Oak Park Welcoming Village Ordinance
adopted February 6, 2017


The Village of Board of Trustees has adopted an ordinance designating the community as a welcoming Village where citizenship or immigration status does not factor into any interaction between individuals and municipal employees.

Working closely with several human rights advocacy groups, the ordinance codifies the longstanding practice among Village employees — including members of the Oak Park Police Department — of not collecting or maintaining information related to the immigration status of Village residents and visitors.

Village officials stressed that the ordinance does not violate federal law, but clarifies communications and enforcement relationships between the Village and the federal government. Officials said the ordinance makes it clear that immigration is a federal issue and does not involve the Village or its employees.
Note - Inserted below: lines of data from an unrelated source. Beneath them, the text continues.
(** Entry [(i, j)] of the field is the norm of the [j]-th horizontal and
    the [i]-th vertical frequency. *)
Lemma mesh_rows (fx fy : list R) :
  let '(x, y) := meshgrid fx fy in
  amap sqrt (azip Rplus (asq x) (asq y))
  = Array2 (length fx)
      (map (fun y => map (fun x => sqrt (x ^ 2 + y ^ 2)) fx) fy).
Proof.
  unfold meshgrid, amap, azip, asq, amap; cbn [rows ncols]. f_equal.
  induction fy as [|y fy IH]; [done|].
  cbn [map zip_with]. rewrite IH. f_equal. apply mesh_row.
Qed.

Lemma sqrt_norm_0_r (a b : R) : 0 <= a -> b = 0 -> sqrt (a ^ 2 + b ^ 2) = a.
Proof.
  intros Ha ->. replace (a ^ 2 + 0 ^ 2) with (a * a) by ring.
  by apply sqrt_square.
Qed.

Lemma sqrt_norm_0_l (a b : R) : 0 <= b -> a = 0 -> sqrt (a ^ 2 + b ^ 2) = b.
Proof.
  intros Hb ->. replace (0 ^ 2 + b ^ 2) with (b * b) by ring.
  by apply sqrt_square.
Qed.

Lemma get_mic_freqs_axes {A} (mic : array2 A) (apix : R) :
  0 < apix -> (0 < nrows mic)%nat -> (0 < ncols mic)%nat ->
  exists (f : array2 R) (f_h : list R),
    get_mic_freqs mic apix = Ok f
    /\ rect f
    /\ shape f = (nrows mic, (ncols mic / 2 + 1)%nat)
    /\ rows f !! 0%nat = Some f_h
    /\ length f_h = ncols f
    /\ (forall j x, f_h !! j = Some x ->
                    x = INR j * (1 / (INR (ncols mic) * apix)))
    /\ (forall i x, vertical_axis (nrows mic) f !! i = Some x ->
                    x = INR i * (1 / (INR (nrows mic) * apix))).
Proof.
  intros Hapix Hnx Hny.
  assert (0 < INR (nrows mic)) as Hrx by (apply lt_0_INR; lia).
  assert (0 < INR (ncols mic)) as Hry by (apply lt_0_INR; lia).
  set (vx := 1 / (INR (ncols mic) * apix)).
  set (vy := 1 / (INR (nrows mic) * apix)).
  assert (0 < vx) as Hvx.
  { unfold vx. apply Rdiv_lt_0_compat; [lra|]. by apply Rmult_lt_0_compat. }
  assert (0 < vy) as Hvy.
  { unfold vy. apply Rdiv_lt_0_compat; [lra|]. by apply Rmult_lt_0_compat. }
  set (fx := map (fun k => IZR k * vx) (seqZ 0 (Z.of_nat (ncols mic) / 2 + 1))).
  set (fy := map (fun k => IZR k * vy)
               (seqZ 0 ((Z.of_nat (nrows mic) - 1) / 2 + 1)
                ++ seqZ (- (Z.of_nat (nrows mic) / 2))
                     (Z.of_nat (nrows mic) / 2))).
  assert (Hlx : length fx = (ncols mic / 2 + 1)%nat).
  { unfold fx. rewrite length_map, length_seqZ.
    rewrite <- (Nat2Z.inj_div _ 2). lia. }
  assert (Hly : length fy = nrows mic).
  { unfold fy. rewrite length_map, length_app, !length_seqZ.
    Z.to_euclidean_division_equations. lia. }
  assert (Hfx : forall j x, fx !! j = Some x -> x = INR j * vx).
  { intros j x Hj. unfold fx in Hj. rewrite list_lookup_fmap in Hj.
    destruct (seqZ _ _ !! j) as [k|] eqn:Hk; [|done].
    apply lookup_seqZ in Hk as [-> _]. injection Hj as <-.
    by rewrite Z.add_0_l, <- INR_IZR_INZ. }
  assert (Hfy : forall i y, (i < nrows mic / 2)%nat -> fy !! i = Some y ->
                            y = INR i * vy).
  { intros i y Hi Hy. unfold fy in Hy. rewrite list_lookup_fmap in Hy.
    rewrite lookup_app_l in Hy.
    2:{ rewrite length_seqZ. apply Nat2Z.inj_lt in Hi.
        rewrite Nat2Z.inj_div in Hi. simpl in Hi.
        Z.to_euclidean_division_equations. lia. }
    destruct (seqZ _ _ !! i) as [k|] eqn:Hk; [|done].
    apply lookup_seqZ in Hk as [-> _]. injection Hy as <-.
    by rewrite Z.add_0_l, <- INR_IZR_INZ. }
  assert (Hx0 : fx !! 0%nat = Some 0).
  { unfold fx. rewrite list_lookup_fmap, lookup_seqZ_lt.
    - simpl. f_equal. change (0 + Z.of_nat 0)%Z with 0%Z. apply Rmult_0_l.
    - Z.to_euclidean_division_equations. lia. }
  assert (Hy0 : fy !! 0%nat = Some 0).
  { unfold fy. rewrite list_lookup_fmap, lookup_app_l, lookup_seqZ_lt.
    - simpl. f_equal. change (0 + Z.of_nat 0)%Z with 0%Z. apply Rmult_0_l.
    - Z.to_euclidean_division_equations. lia.
    - rewrite length_seqZ. Z.to_euclidean_division_equations. lia. }
  exists (Array2 (length fx)
            (map (fun y => map (fun x => sqrt (x ^ 2 + y ^ 2)) fx) fy)),
         (map (fun x => sqrt (x ^ 2 + 0 ^ 2)) fx).
  split; [|split; [|split; [|split; [|split; [|split]]]]].
  - unfold get_mic_freqs, shape, rfftfreq, fftfreq. cbv zeta.
    rewrite !Rzerob_false by (apply Rgt_not_eq; by apply Rmult_lt_0_compat).
    cbn [rbind]. fold vx vy. fold fx fy.
    pose proof (mesh_rows fx fy) as Hm.
    destruct (meshgrid fx fy) as [x y]. by rewrite Hm.
  - unfold rect; cbn [rows ncols]. apply Forall_fmap, Forall_forall.
    intros y _. simpl. by rewrite length_map.
  - unfold shape, nrows; cbn [rows ncols]. by rewrite length_map, Hly, Hlx.
  - cbn [rows]. rewrite list_lookup_fmap, Hy0. done.
  - cbn [ncols]. by rewrite length_map.
  - intros j x Hj. rewrite list_lookup_fmap in Hj.
    destruct (fx !! j) as [x0|] eqn:Hx; [|done]. injection Hj as <-.
    apply Hfx in Hx as ->. apply sqrt_norm_0_r; [|done].
    apply Rmult_le_pos; [apply pos_INR|lra].
  - intros i x Hi. unfold vertical_axis in Hi. cbn [rows] in Hi.
    rewrite list_lookup_fmap in Hi.
    destruct (take _ _ !! i) as [r|] eqn:Hr; [|done]. injection Hi as <-.
    pose proof (lookup_lt_Some _ _ _ Hr) as Hlt.
    rewrite length_take in Hlt.
    rewrite lookup_take_lt in Hr by lia.
    rewrite list_lookup_fmap in Hr.
    destruct (fy !! i) as [y|] eqn:Hy; [|done]. injection Hr as <-.
    apply Hfy in Hy as ->; [|lia].
    destruct fx as [|x0 fx']; [done|]. injection Hx0 as ->.
    cbn [map nth]. apply sqrt_norm_0_l; [|done].
    apply Rmult_le_pos; [apply pos_INR|lra].
Qed.
End Frequencies.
In most respects, the ordinance means business as usual in Oak Park since the Village has never routinely included questions about citizenship or immigration status in interactions with residents or visitors.

The Welcoming Village ordinance underscores Oak Park’s longstanding commitment to being a welcoming and diverse community.

In 1968, the Village became one of the first municipalities in the country to adopt and enforce a Human Rights Ordinance protecting the rights of individuals within the classes of race, sex, color, religion, ancestry, national origin, veteran status, sexual orientation, age, marital status, familial status or disability in the purchasing, leasing, securing a loan, renting or occupying housing or other real estate.

Officials said the new Welcoming Village Ordinance shares the underlying intent of the local Human Rights Ordinance adopted by Oak Park nearly 50 years ago. Both ordinances are about discrimination, they said, and this latest effort confirms that municipal employees will not pre-judge someone’s right to be a part of our community.